> _EXERCISE OBJECTIVE_
The entries below contain a stretch that opens with the line containing "Definition sample_stub (id" and closes with the line containing "(* ===== verification/RequestFacts.v ===== *)"; set down that stretch exactly, both ends included, and nothing else.
======== RECORDS FOR PROCESSING ========
Lemma sound_createLogicalDevice d : preserves sound (createLogicalDevice fuel d).
Proof.
  unfold createLogicalDevice, setParentID, addLogicalDeviceAgentToMap. sound_tac.
  apply sound_modify. intros s. by destruct (co_logicalAgents s !! _); split_and!.
Qed.

Lemma sound_stop_agents_of root ldID agents : preserves sound (stop_agents_of root ldID agents).
Proof.
  revert ldID. induction agents as [|[key a] agents IH]; intros ldID; cbn [stop_agents_of]; [apply preserves_ret|].
  repeat first [apply IH | sound_step].
Qed.

Lemma sound_deleteLogicalDevice d : preserves sound (deleteLogicalDevice d).
Proof.
  unfold deleteLogicalDevice. sound_tac.
Qed.

Lemma sound_stopManagingDevice id : preserves sound (stopManagingDevice fuel id).
Proof.
  unfold stopManagingDevice, stopManagingLogicalDeviceWithDeviceID, IsRootDevice.
  repeat first [apply sound_stop | apply sound_stop_agents_of | sound_step].
Qed.
#[local] Hint Resolve sound_createLogicalDevice sound_deleteLogicalDevice sound_stopManagingDevice : preserves.

Lemma sound_ask_children m ok err ids : well_behaved m → preserves sound (ask_children fuel m ok err ids).
Proof.
  intros Hm. revert ok err. induction ids as [|id ids IH]; intros ok err; cbn [ask_children];
    repeat first [apply IH | by apply sound_on_agent | sound_step].
Qed.

Lemma sound_run_handler h d : preserves sound (run_handler fuel others h d).
Proof.
  destruct h; cbn [run_handler];
    unfold CreateLogicalDevice, SetupUNILogicalPorts, ldm_setupUNILogicalPorts, RunPostDeviceDelete,
      DisableAllChildDevices, DeleteAllChildDevices, DeleteLogicalDevice, UpdateDeviceAttribute, ChildDeviceLost,
      DeleteLogicalPorts, ldm_deleteLogicalPorts, NotifyInvalidTransition;
    repeat first [apply sound_ask_children; well_tac | sound_step].
Qed.
#[local] Hint Resolve sound_run_handler : preserves.

Lemma sound_processTransition p c : preserves sound (processTransition fuel others p c).
Proof. unfold processTransition. sound_tac. Qed.
#[local] Hint Resolve sound_processTransition : preserves.
Lemma replay_snoc corePairTopic sent r :
  replay corePairTopic (sent ++ [r]) = (perform r (replay corePairTopic sent)).2.
Proof. unfold replay. by rewrite fold_left_app. Qed.

Definition error_of {A} (o : outcome A) : option GoError := match o with Err e => Some e | _ => None end.

(** What the agents and the device manager ask of the adapters is answered by the
    proxy; the requests on flows wait for their answer in a goroutine. *)
Definition proxy_adapter (corePairTopic : string) : Adapter := {|
  adapter_reply sent r := error_of (perform r (replay corePairTopic sent)).1;
  adapter_flow_reply sent r :=
    let s := replay corePairTopic sent in
    let (o, s') := perform r s in
    Some (match last (ap_calls s') with Some call => ic_duration (ap_calls s) call | None => 0 end, error_of o)
|}.

Definition proxy_queries (s : ProxyState) : AdapterQueries := {|
  aq_GetOfpDeviceInfo d := (GetOfpDeviceInfo d s).1;
  aq_GetOfpPortInfo d no := (GetOfpPortInfo d no s).1;
  aq_GetImageDownloadStatus d img := (GetImageDownloadStatus d img s).1
|}.

(** An agent that sends a request calls the proxy. *)
Lemma agent_send_perform {Store} corePairTopic (r : AdapterRequest) (a : AgentState (Store := Store)) :
  @send _ (proxy_adapter corePairTopic) r a =
    ((perform r (replay corePairTopic (da_sent a))).1, set_sent (da_sent a ++ [r]) a).
Proof.
  unfold send. simpl. destruct (perform_answered r (replay corePairTopic (da_sent a))) as [call ->].
  destruct (answered_cases (ic_InvokeRPC (ap_calls (replay corePairTopic (da_sent a))) call)) as [->|[e ->]]; done.
Qed.
End AdapterProxy.

(** ** A call that an adapter refuses *)

Definition refusing_proxy : InterContainerProxy string := {|
  ic_InvokeRPC _ call := if decide (rpc_name call = "reboot_device") then (false, Some "busy") else (true, None);
  ic_duration _ _ := 10;
  ic_Error m := match m with Some reason => inl reason | None => inr (Plain "message is nil") end;
  ic_SwitchCapability _ := inr (Plain "message is nil");
  ic_PortCapability _ := inr (Plain "message is nil");
  ic_ImageDownload _ := inr (Plain "message is nil") |}.
#[local] Existing Instance refusing_proxy.

Definition sample_stub (id adapter : string) : Device := set_Adapter adapter (set_Id id (sample_device_of "")).


Example reboot_refused :
  (perform (DeviceAgent.RebootDevice (sample_stub "olt" "openolt")) (NewAdapterProxy "pair")).1 = Err (Status Canceled "busy").
Proof. reflexivity. Qed.
(* ===== verification/RequestFacts.v ===== *)
(** * What a request does to the core

    Every request of an adapter or of the northbound API, and every goroutine,
    keeps the whole core consistent; a request is closed when its handler ends;
    arguments are decoded as they were encoded. *)

From S2P Require Import Prelude OpenFlow VolthaTypes FlowUtils Decomposer CoreUtils DataProxy.
From S2P Require Import DeviceAgent LogicalAgent LogicalTables LogicalPorts KVStore Ownership Transaction AdapterMgr.
From S2P Require Import Managers Loading LogicalMgr DeviceMgr CoreInvariant Requests AdapterRequests Northbound.

(** ** Arguments *)

Section Arguments.
Context {Any : Type} `{AnyCodec Any}.

(** A message is packed with its type, and unpacked into a message of that type. *)
Variable pack : Field → Any.
Hypothesis unmarshal_pack : ∀ f, UnmarshalAny (type_of f) (pack f) = Ok f.

Definition encode (v : string * Field) : Argument Any := mkArgument v.1 (pack v.2).

Lemma decode_known signature args vars :
  decode signature args vars =
  decode signature (List.filter (λ a, bool_decide (is_Some (case_of signature (arg_Key a)))) args) vars.
Proof.
  revert vars. induction args as [|a args IH]; intros vars; [done|]. simpl.
  destruct (case_of signature (arg_Key a)) as [t|] eqn:Hc.
  - rewrite bool_decide_true; [|by eexists]. simpl. rewrite Hc.
    destruct (UnmarshalAny t (arg_Value a)); [|done..]. apply IH.
  - rewrite bool_decide_false; [apply IH|]. by intros [? ?].
Qed.

Lemma decode_encoded signature fields vars :
  NoDup fields.*1 → Forall (λ v, case_of signature v.1 = Some (type_of v.2)) fields →
  decode signature (encode <$> fields) vars = Ok (list_to_map fields ∪ vars).
Proof.
  intros Hnd Hf. revert vars. induction Hf as [|[k f] fields Hc _ IH]; intros vars; simpl in *.
  { by rewrite left_id_L. }
  rewrite Hc unmarshal_pack. simpl. apply NoDup_cons in Hnd as [Hk Hnd].
  rewrite IH // -insert_union_r ?insert_union_l //. by apply not_elem_of_list_to_map_1.
Qed.
(** [hp_cache] is the cache of revisions by name, [hp_watches] the table of the
    watches, [hp_started] the callbacks whose goroutines were started, [hp_now]
    the time in nanoseconds. *)
Record Heap := mkHeap {
  hp_next : nat; hp_nprs : gmap nat NonPersistedRevision; hp_revs : gmap nat Revision;
  hp_branches : gmap nat Branch; hp_nodes : gmap nat Node; hp_roots : gmap nat Root;
  hp_proxies : gmap nat Proxy; hp_dirty : gmap nat (gmap string (list nat)); hp_cache : gmap string nat;
  hp_watches : gset string; hp_kv : KV; hp_now : Z; hp_started : list CallbackTuple }.
End Heap.

Arguments DataRevision : clear implicits.
Arguments NonPersistedRevision : clear implicits.
Arguments ChangeData : clear implicits.
Arguments ChangeTuple : clear implicits.
Arguments CallbackTuple : clear implicits.
Arguments Node : clear implicits.
Arguments Root : clear implicits.
Arguments Heap : clear implicits.

Section Setters.
Context {Msg KV : Type}.
Implicit Types (h : Heap Msg KV) (n : NonPersistedRevision Msg).
(* ===== verification/ModelNode.v ===== *)
(** * The data model: nodes

    [db/model/node.go]: nodes are made from a message and its children fields;
    the path of an operation selects a node, whose latest revision is replaced by
    a new one, and so are those of the nodes above it.  An operation of a
    transaction works on the branch of the transaction. *)

From S2P Require Import Prelude ModelTree ModelMerge.

(** What stands for the branch without a transaction. *)
Definition NONE : string := "none".

(** What reading a path returns: nil, a message, or a list, which may be nil. *)
Inductive Reading (Msg : Type) := RNone | ROne (m : Msg) | RList (l : list Msg).
Arguments RNone {Msg}.
Arguments ROne {Msg} m.
Arguments RList {Msg} l.

Section Nodes.
Context {Msg KV : Type} `{Schema Msg, Backend KV, GoRange}.
Notation Heap := (Heap Msg KV).
Notation ChangeTuple := (ChangeTuple Msg).

(** ** The latest revision *)

(** [GetBranch] of a node: nil when there is none. *)
Definition node_branch (n : nat) (key : string) : M Heap (option nat) :=
  let* nd := get_node n in ret (nd_Branches nd !! key).
Definition SetBranch (n : nat) (key : string) (branch : nat) : M Heap unit :=
  let* nd := get_node n in
  put_node n (mkNode (nd_Root nd) (nd_Type nd) (<[key := branch]> (nd_Branches nd)) (nd_Proxy nd)).
Definition DeleteBranch (n : nat) (txid : string) : M Heap unit :=
  let* nd := get_node n in
  put_node n (mkNode (nd_Root nd) (nd_Type nd) (delete txid (nd_Branches nd)) (nd_Proxy nd)).
Definition SetProxy (n : nat) (proxy : option nat) : M Heap unit :=
  let* nd := get_node n in
  put_node n (mkNode (nd_Root nd) (nd_Type nd) (nd_Branches nd) proxy).
Definition GetProxy (n : nat) : M Heap (option nat) := let* nd := get_node n in ret (nd_Proxy nd).

(** [root.AddCallback], for the callbacks of a proxy. *)
Definition AddCallback (root proxy : nat) (change : ChangeTuple) : M Heap unit :=
  let* r := get_root root in
  put_root root (mkRoot (rt_node r) (rt_Callbacks r ++ [mkCallback proxy change]) (rt_DirtyNodes r) (rt_KvStore r)).

(** A revision is the latest only if its hash differs from that of the latest
    one; a revision with a name is put in the cache.  The changes are announced
    to the proxy of the node, outside of transactions. *)
Definition makeLatest (n branch revision : nat) (changeAnnouncement : list ChangeTuple) : M Heap unit :=
  let* latest := GetLatest branch in
  let* previous := match latest with Some l => GetHash l | None => ret EmptyString end in
  let* _ := AddRevision branch revision in
  let* hash := GetHash revision in
  let* _ :=
    if decide (latest ≠ None ∧ hash = previous) then ret tt
    else
      let* name := GetName revision in
      let* _ :=
        if decide (name = EmptyString) then ret tt
        else
          let* _ := SetLastUpdate revision in
          modify (λ h, set_cache (<[name := revision]> (hp_cache h)) h) in
      SetLatest branch revision in
  let* latest := latest_of branch in
  let* hash := GetHash latest in
  let* _ :=
    if decide (previous ≠ EmptyString ∧ previous ≠ hash) then DeleteRevision branch previous else ret tt in
  let* br := get_branch branch in
  let* nd := get_node n in
  match nd_Proxy nd with
  | Some proxy =>
      if decide (br_Txid br = EmptyString) then for_each (AddCallback (nd_Root nd) proxy) changeAnnouncement else ret tt
  | None => ret tt
  end.

Definition Latest (n : nat) (txid : string) : M Heap (option nat) :=
  let* b := node_branch n (if decide (txid = EmptyString) then NONE else txid) in
  match b with Some b => GetLatest b | None => ret None end.
(** The first blob uses up the path. *)
Fixpoint load_blobs (rev : nat) (field : ChildType) (name path txid : string) (blobs : list (string * Z))
    : M Heap (list nat) :=
  match blobs with
  | [] => ret []
  | (value, version) :: blobs =>
      match msg_Unmarshal (ct_ClassType field) value with
      | None => load_blobs rev field name path txid blobs
      | Some data =>
          if decide (ct_Key field = EmptyString) then load_blobs rev field name path txid blobs
          else
            let (key, rest) := SplitN path in
            let* keyValue :=
              if decide (path = EmptyString) then ret (attr_String data (ct_Key field))
              else lift (key_string (ct_KeyFromStr field key)) in
            let* entry := verifyPersistedEntry rev data name (ct_Key field) keyValue txid version in
            let* entries := load_blobs rev field name rest txid blobs in
            ret (entry :: entries)
      end
  end.

(** [blobs] is empty unless a watch gives one.  A revision that is not persisted
    loads nothing. *)
Definition LoadFromPersistence (rev : nat) (path txid : string) (blobs : list (string * Z)) : M Heap (list nat) :=
  let path := trim_slashes path in
  let* r := get_rev rev in
  if decide (rv_persisted r = None ∨ path = EmptyString) then ret []
  else
    let* blobs :=
      match blobs with
      | [] => let* h := get in
              match bk_List path (hp_kv h) with
              | inl blobs => ret (go_range blobs).*2
              | inr e => fail e
              end
      | _ => ret blobs
      end in
    let (name, rest) := SplitN path in
    let* n := getNode rev in
    let* nd := get_node n in
    let* nodeType :=
      if has_slash path then
        let* root := get_root (nd_Root nd) in
        let* top := get_node (rt_node root) in
        ret (nd_Type top)
      else ret (nd_Type nd) in
    match ChildrenFields nodeType !! name with
    | Some field => if ct_IsContainer field then load_blobs rev field name rest txid blobs else ret []
    | None => ret []
    end.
========
> _WRITTEN RESPONSE_
Definition sample_stub (id adapter : string) : Device := set_Adapter adapter (set_Id id (sample_device_of "")).


Example reboot_refused :
  (perform (DeviceAgent.RebootDevice (sample_stub "olt" "openolt")) (NewAdapterProxy "pair")).1 = Err (Status Canceled "busy").
Proof. reflexivity. Qed.
(* ===== verification/RequestFacts.v ===== *)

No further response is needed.